Public Speaking, Ballroom Dancing, Mission to Haiti: How Stepping Outside My Comfort Zone Helped Me Grow

Are you too comfortable?

Have you ever wondered how someone can get up and speak in front of a group and appear smooth and relaxed? At the same time, when you get up and speak, even if it is just to introduce yourself, do your voice and hands shake? The latter was definitely me. While I will never be a complete "natural" at speaking in groups or to large numbers of people, I am definitely much better at it. I did this and many other things by pushing myself outside of my comfort zone.

I believe growth comes in leaps and bounds when you go outside of what is normal for you and try new things. For public speaking, I took a class that had an exercise where I had to tell a story saying nothing but the sound "bah." I had to use facial and body expressions to express myself. While the audience did not know the specific story, they understood when I was talking about something I was excited about or something I was sad about. I felt silly but learned a lot during that exercise.

I forced myself to sign up to lead a 200-person training class for my employer, Accenture, a global professional services company. I opened by giving the "bah" example to show how I pushed myself and learned. I told the trainees to likewise push themselves to try new things during their training. While leading the training, I practiced what I learned in the public speaking class I had taken and found I was a tad more comfortable speaking to this large room of people.

Then I signed up as lead for that same class the following year and again was even more comfortable. I learned what I needed to do to prepare. I did more client presentations than before and, each time, I got a little bit more comfortable. I learned that going outside of your normal activities is the best way to grow.

The personal side

Two of the best examples in my personal life are with ballroom dancing and a mission trip to Haiti.

I started taking dance lessons after I was hit by a car while running and lost my desire to run. I needed something else to stay in shape that I would enjoy, and a friend recommended them. The lessons themselves were completely in my comfort zone. I loved them and was thrilled to walk into the studio for each lesson, no matter what was going on in my life.


Then, they talked to me about doing a "showcase" (think recital for adults). I had to dance in front of 100 people. I was shaking the entire time. Of course, no one could tell but my dance instructor.

Next, they talked to me about doing a competition. Talk about outside of what I know! Again, I shook the entire time. By trying it, getting past my nerves, and getting joy out of the dancing, I am proud to say that I have now completed three competitions, I no longer shake, and on my last one I received a "Top Student" award.
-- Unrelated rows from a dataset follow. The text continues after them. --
(* ===== verification/Prelude.v ===== *)
(** * The PushSDK gateway, modelled and verified

    The program is a Go service that face-recognition terminals talk to over the
    PushSDK protocol.  A terminal authenticates (AuthInfo, Login), then keeps a
    rolling challenge: every response carries the next challenge and the next
    request must prove knowledge of it.  Through that session it uploads events,
    fetches ISAPI commands and returns their results.  Everything durable is in
    PostgreSQL; two workers forward attendance events and their pictures to an HTTP
    receiver with signed requests; administrators sign in to a web API, queue commands,
    archive reconciliations and backfills, and watch a monitor.

    ** How the parts interact

    [cmd/gateway] loads the configuration, migrates the database, reconciles it with the
    configuration, restores the sessions and puts two front ends behind one mux: [httpapi]
    for browsers and [pushsdk] for terminals.  [pushsdk.Service] calls the store through
    the interface [serviceStore]; both publish committed activities to [monitor.Hub].
    [store] runs one PostgreSQL transaction per exported method and calls [accesscontrol]
    to read the payload of an event or of a retained-event page.  [delivery.Worker] claims
    and settles rows of a delivery queue through the interface [Queue], which events and
    pictures implement.  [config] gives the terminals.

    ** The files

    Go itself.  [Prelude] (this file): byte strings, 64-bit integers, results, the
    state and error monad [M] of the service, the transaction monad [Tx] of the
    store, weakest preconditions [wp] and the shared tactics and hints.  [GoText]
    (strings, hex, Base64, itoa, character classes of regular expressions), [GoTime]
    (civil dates, RFC 3339), [GoJSON] (UTF-8, the json scanner, struct decoding with
    case folding and unknown fields, encoding) with [JSONProofs] (what is printed parses
    back), [GoHTTP] (query strings, media types,
    requests and responses), [GoURL] (net/url), [GoConv] (strconv, durations with
    their binary64 arithmetic), [GoNet] (host and port, addresses and prefixes, cookies,
    the patterns of [http.ServeMux]), [GoCrypto] (hash, PBKDF2 and AES as parameters
    with their laws; CBC; a toy instance).

    The code under src/internal and src/cmd:
    - [AccessControl]: accesscontrol/events.go, retained.go, attachments.go;
    - [Config]: config/config.go; [Crypto]: pushsdk/crypto.go; [Wire]: pushsdk/events.go
      and commands.go; [Hub]: monitor/hub.go;
    - [StoreTypes]: activity/event.go and the records that cross the store interface;
    - [Database]: the tables of db/schema.sql as finite maps, and transactions
      ([run] is Begin .. Commit: an error leaves the database as it was); [Schema]: every
      clause of db/schema.sql as a predicate on such a database, and a history as a list of
      the 27 writing methods of the store with their arguments, clocks and random bytes;
    - [Migrations]: [Migrate] of store/store.go with the registry of applied scripts;
    - [StoreCore], [Archive], [Admin], [Queries]: the rest of store/store.go (activities,
      terminal states and sessions; event batches, projections and payloads; the
      administrator and browser sessions; overview, archive pages and lists, with the
      lists of the two delivery files);
    - [CommandQueue], [Commands]: store/isapi_commands.go, and from
      access_event_sync.go the start and the reading of a run;
    - [SyncRuns]: the rest of store/access_event_sync.go;
    - [Deliveries]: store/event_deliveries.go; [Attachments]: store/event_attachments.go;
      [Backfills]: store/event_backfills.go; [Worker]: delivery/worker.go;
    - [World]: the interface [ServiceStore] with its laws [ServiceStoreLaws], the
      process state (database, session registry, heap of sessions, metrics,
      publications) and the primitive effects; [Session]: pushsdk/session.go;
      [Service]: pushsdk/service.go.  A session is a heap cell and the registry maps
      a serial to its location, because handlers keep pointers to replaced sessions;
    - [APIInput], [AdminAPI]: httpapi/server.go, delivery.go and attachments.go (what a
      request is parsed to; the 27 routes and their handlers); [APIBody]: the JSON text of
      every answer, from the struct tags; [Monitor]: the connection of handleMonitor, from
      its subscription over the recorded history to the loop of its socket;
    - [Gateway], [ProcessStart]: cmd/gateway/main.go (start-up, the mux and the security
      headers; [main] and [run] with the pool, the migration, the listener, the signal
      and the shutdown).

    Proofs.  [StoreFrame] (what a transaction leaves alone and reports), [AdminProofs],
    [ArchiveProofs], [CommandProofs], [SyncProofs], [OutboxProofs], [DeliveryProofs],
    [BackfillProofs]: the store.  [SchemaProofs]: every method of the store keeps every
    clause of the schema.  [MessageProofs]: the messages the workers send, as a
    receiver decodes them, and its receipts.  [WorkerProofs]: the loop of the worker against
    an interface of its queue ([Settling], [SettlingLaws]) that both queues implement.
    [WorkerSystem]: any number of workers, each step of theirs interleaved with the others and
    with the rest of the gateway; the loop of Worker.v is one of its schedules.
    [StoreInstance]: the store implements [ServiceStoreLaws].  [ServiceInv] (the invariant [inv] and the local view [At] of one
    terminal), [ServiceProofs] (each handler, on every branch and with every database call
    allowed to fail), [ServiceSpec] (the transition system [step]: requests, maintenance
    ticks, restarts, failed starts, calm changes beside the service; [reachable]).
    [APIProofs]: every handler of the API is calm, which is what the service tolerates;
    [GatewayProofs]: the whole gateway as a transition system, its refinement and its
    start; [GatewayHistory]: whatever it does to the database is a history of the store;
    [APISpec]: sessions, sign-in and commands of the API.  [Protocol] and
    [StoreProperties] state properties of the service and of the store.  [Scenario] and
    [AdminScenario] are concrete runs, [Witnesses], [AdminWitnesses], [RunWitnesses] and
    [SystemWitnesses] apply the properties to them, and [Findings] shows behaviours the
    documentation does not promise.

    ** What the theorems show

    - Sessions of terminals (C1-C8, C10, C15): a challenge is in the database before a
      terminal sees it, whatever fails; while the reply of every commit arrives, memory and
      checkpoints agree (C2) and a restart resumes every authenticated session and its
      challenge (C3); a request is served only with the current proof, an unproven one
      changes nothing (C5, every action but AuthInfo and Login, which carry no proof), a
      replay is refused in every later state as long as the random source does not repeat
      the challenge (C6); Login needs the configured credentials; Logout revokes; terminals
      do not affect each other.
    - Service (C9, C11, C14, C16): every request is answered, with any replies of the
      database and a random source that yields usable bytes; publications are committed;
      an acknowledged event is archived as it was sent, or was archived before (C14); the
      concrete store satisfies the interface all this is proved against.
    - Gateway (C12, C17): with the administration, both workers and starts on the same
      process and database, every reachable state is one of the protocol service; a process
      that listens has a valid configuration, a migrated database, the invariant, and
      exactly the configured administrator and terminals.
    - Administration (C13, C18, C25, C39): nothing without a session; a session for whoever
      signs in, which lasts exactly until it expires (C39); commands the API accepts fit the
      database.
    - Database (C27): the schema.  The model of a method refuses what its statements check
      against a request (a CHECK on values of the request, a missing terminal or
      administrator); C27 shows that the other clauses (lifecycle CHECKs, keys, references)
      hold after every history, so that leaving them out of the methods loses nothing.  The
      UNIQUE clause of the pages of a run needs the invariant [paging_ok] beside the schema.
    - Store (C19-C23, C26, C28, C36): commands move only forward, are handed out once,
      oldest first, a claim changing nothing else but what is overdue (C20), with final
      results; each page of a retained-event run is accounted for; an interrupted migration
      resumes to the same database; archive pages lose and repeat nothing as long as no live
      and retained event tie, in whatever order each query reads its rows (C36).
    - Delivery (C29-C32, C34, C35, C40): receipts are accepted exactly (C30); delivered means
      acknowledged for the very message in the very attempt, and no attempt is sent twice,
      with workers and administration interleaved (C31); a batch queues exactly
      the deliveries of its eligible new events; backfills queue what was previewed, once;
      with a receiver that stores what it can read, everything due is settled within the
      ticks the backlog needs, events (C29) and pictures (C32, with the message of the
      archived event): delivered, or failed when its key or its destination is missing.
      Their hypotheses [event_ready] and [picture_ready] ask for messages that decode, with
      identifiers whose receipt fits the 4096 bytes the worker reads.
    - Formats (C24, C33, C37): messages survive the wire, encryption is undone, parsed
      batches are well formed.
    - Monitor (C38): a browser that keeps up sees the history and then every publication.

    Lemmas beside the claims show, among others, that a lease that ran out cannot settle
    anything any more, that maintenance never logs out, that the
    gauge covers the online sessions, the closed form of the retry delay, that answers of
    the API are JSON documents, that a signed-out token stays refused, that the projection backfill ends, exact padding, uniform tokens, and the registry of a
    migrated database.

    ** Choices and bounds

    - Integers are [Z]; where a width matters (JSON numbers, INTEGER columns,
      durations) the range check is written out.  Times are nanoseconds since the
      zero time; PostgreSQL keeps microseconds ([to_micros]).
    - A handler runs under the lock of its terminal, and the session mutex is only
      taken under it, so a request is one step of the system; the steps of different
      terminals interleave in any order.  A store method is one transaction; a list and
      its count are read from one state.
    - [env_fault] makes any database call fail before it commits, [env_lost] makes it commit
      and then return an error, the reply of the commit being lost; the workers have
      [we_fault] and [we_lost].  [replies_arrive] says that no reply is lost; the theorems
      that need it say so.  A migration has the faults only: one that loses the reply of a
      commit leaves the database of one that ends or fails right after it.  [env_now], [env_rand]
      and the context of each transaction are arbitrary; clocks need not be monotone.
    - Every identity column has a sequence of its own, which gives any number it has not
      passed ([cx_gap]: a transaction that rolls back leaves a gap).
    - The pages of the archive order rows that tie in any way, each query in its own
      ([cx_plan], [order_by_plan_onto]).  Elsewhere the order of a query is total or rows
      come in one fixed order; rows another transaction has locked (SKIP LOCKED) are not
      modelled.
    - A publication reaches all monitors in one step ([Hub.Publish]).  The hub publishes
      under a read lock, so two publications may reach two monitors in different orders; no
      theorem compares monitors, and one monitor sees every interleaving.
    - Messages built with %v or %w keep the directive; no theorem reads them.  Where Go
      ranges over a map, the first error in an arbitrary order is the model's first error
      in its own.
    - Fuel: [randomAlphaNumeric] gets 64 reads for 64 characters, enough when each read
      has one usable byte ([random_token_arrives]); the projection backfill takes any fuel
      above the number of stale events ([backfill_terminates]), and the start gives it two
      more than there are events.  Parsers recurse on their input or on its length.
    - Parameters: the primitives of [CryptoLib] with their length and inversion laws;
      [Bcrypt] with its contract; [Postgres] (what a migration script does), [GoParsers]
      (MIME headers, multipart, XML, JPEG), [HTTPClient] and the WebSocket handshake
      without laws.

    ** Not modelled

    Not modelled: the bytes of static files and the metrics text (an answer names the file
    or the metrics), the WebSocket frames below the messages, log output, and the
    scheduling of goroutines inside a step; the web application, nginx and scripts are not
    Go.  Numbers of the fields of an activity stay integers when they come back from the
    database, where encoding/json reads them as float64, which is exact up to 2^53.
    Every function of the Go code is modelled; what is left out are imports, package
    clauses and the settings of the HTTP client ([New] of worker.go), which are
    part of the parameter [HTTPClient].  Of the tables, the columns created_at and updated_at
    that nothing reads are left out, and indexes, which only speed up queries. *)

From Stdlib Require Import ZArith Lia Ascii String.
From stdpp Require Import base gmap strings list option relations numbers.
(** [DecodeRune]: the rune and the number of bytes it takes; [RuneError] and one
    byte for an ill-formed sequence. *)
Definition decode_rune (l : bytes) : option (Z * nat) :=
  match l with
  | [] => None
  | c0 :: l1 =>
      let v0 := byte_val c0 in
      if v0 <? 128 then Some (v0, 1%nat) else
      match l1 with
      | c1 :: l2 =>
          let v1 := byte_val c1 in
          if char_in 194 223 c0 then
            if cont c1 then Some ((v0 - 192) * 64 + (v1 - 128), 2%nat) else Some (RuneError, 1%nat)
          else
          match l2 with
          | c2 :: l3 =>
              let v2 := byte_val c2 in
              if char_in 224 239 c0 then
                let lo := if v0 =? 224 then 160 else 128 in
                let hi := if v0 =? 237 then 159 else 191 in
                if char_in lo hi c1 && cont c2 then
                  Some ((v0 - 224) * 4096 + (v1 - 128) * 64 + (v2 - 128), 3%nat)
                else Some (RuneError, 1%nat)
              else
              match l3 with
              | c3 :: _ =>
                  if char_in 240 244 c0 then
                    let lo := if v0 =? 240 then 144 else 128 in
                    let hi := if v0 =? 244 then 143 else 191 in
                    if char_in lo hi c1 && cont c2 && cont c3 then
                      Some ((v0 - 240) * 262144 + (v1 - 128) * 4096 + (v2 - 128) * 64
                            + (byte_val c3 - 128), 4%nat)
                    else Some (RuneError, 1%nat)
                  else Some (RuneError, 1%nat)
              | [] => Some (RuneError, 1%nat)
              end
          | [] => Some (RuneError, 1%nat)
          end
      | [] => Some (RuneError, 1%nat)
      end
  end.

(** [EncodeRune]; surrogates and values out of range encode [RuneError]. *)
Definition encode_rune (r : Z) : bytes :=
  let r := if (r <? 0) || (1114111 <? r) || ((55296 <=? r) && (r <=? 57343)) then RuneError else r in
  if r <? 128 then [byte_of r]
  else if r <? 2048 then [byte_of (192 + r / 64); byte_of (128 + r mod 64)]
  else if r <? 65536 then
    [byte_of (224 + r / 4096); byte_of (128 + r / 64 mod 64); byte_of (128 + r mod 64)]
  else
    [byte_of (240 + r / 262144); byte_of (128 + r / 4096 mod 64);
     byte_of (128 + r / 64 mod 64); byte_of (128 + r mod 64)].

(** The runes of a string as a [range] loop sees them: [skip] bytes of the
    current rune are still to be passed over. *)
Fixpoint runes_from (skip : nat) (l : bytes) : list Z :=
  match l with
  | [] => []
  | _ :: l' =>
      match skip with
      | S k => runes_from k l'
      | O => match decode_rune l with
             | Some (r, w) => r :: runes_from (w - 1) l'
             | None => []
             end
      end
  end.
Definition runes (l : bytes) : list Z := runes_from 0 l.

(** [unicode.IsSpace]. *)
Definition IsSpace (r : Z) : bool :=
  ((9 <=? r) && (r <=? 13)) || (r =? 32) || (r =? 133) || (r =? 160) || (r =? 5760)
  || ((8192 <=? r) && (r <=? 8202)) || (r =? 8232) || (r =? 8233) || (r =? 8239)
  || (r =? 8287) || (r =? 12288).

(** [strings.TrimSpace(s) == ""]. *)
Definition blank (s : string) : bool := forallb IsSpace (runes (bytes_of s)).
End Utf8.

(** ** JSON values

    An array element and an object member keep the source bytes of their value,
    which is what [json.RawMessage] receives; a number keeps its literal. *)
Inductive json : Type :=
| JNull
| JBool (b : bool)
| JNumber (lit : string)
| JString (s : string)
| JArray (elems : list (bytes * json))
| JObject (members : list (string * (bytes * json))).

(** ** The scanner *)
Module Scan.
Definition is_ws (c : ascii) : bool :=
  let v := byte_val c in (v =? 32) || (v =? 9) || (v =? 13) || (v =? 10).

Fixpoint skip_ws (l : bytes) : bytes :=
  match l with
  | c :: l' => if is_ws c then skip_ws l' else l
  | [] => []
  end.

(** The raw text of a string literal after its opening quote, and what follows
    the closing quote. *)
Fixpoint string_body (l : bytes) : option (bytes * bytes) :=
  match l with
  | [] => None
  | c :: l' =>
      let v := byte_val c in
      if v =? 34 then Some ([], l')
      else if v <? 32 then None
      else if v =? 92 then
        match l' with
        | [] => None
        | e :: l'' =>
            let ev := byte_val e in
            if ev =? 117 then
              match l'' with
              | a :: b :: c' :: d :: l3 =>
                  if is_hex a && is_hex b && is_hex c' && is_hex d then
                    '(raw, rest) ← string_body l3; Some (c :: e :: a :: b :: c' :: d :: raw, rest)
                  else None
              | _ => None
              end
            else if bool_decide (e ∈ bytes_of "bfnrt\/") || (ev =? 34) then
              '(raw, rest) ← string_body l''; Some (c :: e :: raw, rest)
            else None
        end
      else '(raw, rest) ← string_body l'; Some (c :: raw, rest)
  end.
I had been wanting to do a mission trip for a few years but hadn't easily found one that seemed to work for me. I was talking to a person at work about it who put me in touch with another person who put me in touch via e-mail with a priest in Fort Lauderdale. This priest, Father Fritz, and a friend of his, Gerline, both grew up in Haiti and started a medical mission trip. They have family and friends still living in Haiti who are doctors and nurses who volunteer their time to help their own people. Father Fritz and Gerline get medicine and supplies donated in America. I went on my first mission trip two years ago with this group.


How was this outside my comfort zone? I did not know anyone. I was the only person on the trip who did not grow up in Haiti. And I completely trusted Father Fritz. There were times in the back of an SUV, driving around curvy roads on mountains with no rails and passing motorcycles with three people and a baby hanging off the back, that I wondered what I was doing there. But it was the best experience I have ever had. It grounds you in what is truly important in life and makes you appreciate the comforts we have grown accustomed to expecting.

I learned about the Haitian culture. I gained two beautiful friends in Gerline and Father Fritz as well as a nurse in Haiti with whom I am now Facebook friends. I believe I make a small difference and want to figure out how I can make a bigger difference. I now hold a fundraiser at my house that Father Fritz and Gerline attend each year. I have made this mission trip a priority in my life and go every year. By stepping completely outside of my comfort zone, I have found a passion and love for helping Haiti and my new friends.

What can you do tomorrow that pushes you outside of your comfort zone?